The next decade will be critical for EVs, and their accelerating deployment will have a significant impact on infrastructure systems and markets. A lot of attention has been given to ‘worst-case’ scenarios but smart charging technology means EVs can be managed to the benefit of the system, accelerating our transition to a sustainable energy future and supporting low carbon growth. New analysis by Open Energi suggests that EVs could provide over 11GW of flexible capacity to the UK’s energy system by 2030.

Rise of EVs

The next decade will be incredibly important for EVs, and their deployment has been strengthened by manufacturer commitment, government influence and price curves. Manufacturers including Volvo, Jaguar, and Volkswagen to name a few have made bold statements, claiming the electrification of their product lines and assigning large budgets for R&D. Global EV line-up will almost double by 2020, as the release of Chevy’s Bolt, Tesla’s Model 3 and Nissan’s new Leaf lead EVs into the mainstream.

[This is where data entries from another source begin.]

(* ===== verification/Decode.v ===== *)
(** * Decode: [txn_rec::decode]

    One definition per branch of the source, in its order.  A continuation
    call is one of: the rest of the record fits ([decode_cont_last], with
    its two cases: part of the xid outstanding, or only the tail), the
    rest of the xid fits and the tail is split ([decode_cont_tail_split]),
    the xid is still split ([decode_cont_xid_split]).  The first call
    copies the header in, reads the xid size off the page, checks the
    header, allocates [_buff] and then is one of [decode_first_whole],
    [decode_first_tail_split] and [decode_first_xid_split].

    The local variables are the source's; a [const uint32_t] is converted
    by [size_dblks], a [std::size_t] expression wraps at 2^64.

    The theorems state the contract of a call and, outside it, the header
    check, the failure of std::malloc, a tail that is not the header's,
    an offset behind the record and an xid size whose dblk count wraps. *)

From Stdlib Require Import ZArith Lia List.
From coqutil Require Import Byte Word.LittleEndianList.
From stdpp Require Import base option list gmap.
From S2P Require Import Prelude Memory Layout TxnRec Encode.

#[local] Open Scope Z_scope.
#[local] Open Scope jrnl_scope.

(** [_txn_hdr._rhdr = h] and [_txn_hdr._xidsize = n] *)
Definition set_rhdr (h : rec_hdr_t) (r : txn_rec) : txn_rec :=
  set_txn_hdr {| _rhdr := h; _xidsize := _xidsize (_txn_hdr r) |} r.

Definition set_xidsize (n : Z) (r : txn_rec) : txn_rec :=
  set_txn_hdr {| _rhdr := _rhdr (_txn_hdr r); _xidsize := n |} r.

(** [*(std::size_t* )p] *)
Definition load_size_t (p : ptr) : method Z :=
  bs <- mem_load p 8 ;; ret (le_combine bs).
(** The segments behind the first, inside the record. *)
Lemma rcv_rest_refused b (k : option bool -> rcv bool) :
  _buff (this w) = Some b -> valid_range (mem w) b (xid_size (this w)) ->
  24 <= t < rec_size (this w) -> (forall r, k (Some r) = ret r) ->
  wp (r1 <- rcv_xid ;; match r1 with Some r => ret r | None => r2 <- rcv_tail ;; k r2 end)
    (RState w i t)
    (fun res s' => res = refused_outcome i /\ rs_ifs s' = refused_stream i /\
                   rs_rec_offs s' = t /\ xid_size (this (rs_world s')) = xid_size (this w)).
Proof.
  intros Hb Hv Ht Hk.
  assert (Q : forall m (k' : option bool -> rcv bool), (forall r, k' (Some r) = ret r) ->
            wp m (RState w i t) refused_post ->
            wp (bind m k') (RState w i t) (fun res s' =>
              res = refused_outcome i /\ rs_ifs s' = refused_stream i /\
              rs_rec_offs s' = t /\ xid_size (this (rs_world s')) = xid_size (this w))).
  { intros m k' Hk' W. eapply wp_bind_with; [exact W|].
    intros res s' (-> & ? & ? & _ & Eh & _). unfold xid_size.
    destruct (refused_outcome i); [rewrite Hk'; apply wp_ret|]; rewrite Eh; auto. }
  destruct (Z.lt_ge_cases t (24 + xid_size (this w))).
  - apply Q; [reflexivity|]. apply (rcv_xid_refused b Hb Hv). lia.
  - apply wp_bind. unfold wp at 1.
    rewrite rcv_xid_skip by (cbn [rs_world rs_rec_offs]; rewrite size_t_small; lia).
    cbn [fst snd]. apply Q; [exact Hk|]. apply rcv_tail_refused. lia.
Qed.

Governments such as France and the UK have agreed to ban sales of diesel vehicles by 2040. Other countries have set aggressive sales targets, for example China, who has set a 7m target in its 2025 Auto Plan. And all want to become world leaders in EV technology. Here in the UK, BEIS has announced funding for battery and V2G technology development with further funding announced in the Autumn Budget.

Technology development and manufacturing scale-up continues to drive prices down. Battery prices, which account for around 50% of the cost of an EV, have fallen more than 75% since 2010 and are expected to continue to do so at about 7% year on year to 2030. Analysis from both UBS and BNEF claims price parity will be achieved in Europe, US and China sometime in the 2020s, repeatedly accelerating the next million of sales.

The first million takes the longest: length of time, in months, to reach electric vehicle sales milestones
The first million takes the longest: length of time, in months, to reach electric vehicle sales milestones

EVs and electricity demand

According to BNEF, in 2040 54% of global new car sales and 33% of the global fleet will be electric, with a demand of up to 1,800 TWh (5% of projected global power consumption). In the UK, National Grid suggests around 9 million EVs will be on the road by 2030[1]. This uptake in EVs will have a significant effect on our electricity system.

Source: National Grid Future Energy Scenarios 2017 (Two Degrees)
Source: National Grid Future Energy Scenarios 2017 (Two Degrees)

 

Source: Bloomberg New Energy Finance
Source: Bloomberg New Energy Finance

Although EV charging will cause an increase in overall electrical energy demand, the greater challenge lies in where, when and how this charging takes place. The overall electricity demand change will be a single-digit percentage increase but if all this energy is consumed at the same time of day, it could result in double digit percentage increases in peak power demand. This creates challenges for generation capacity and for local networks, who could be put under strain to meet these surges in power demand.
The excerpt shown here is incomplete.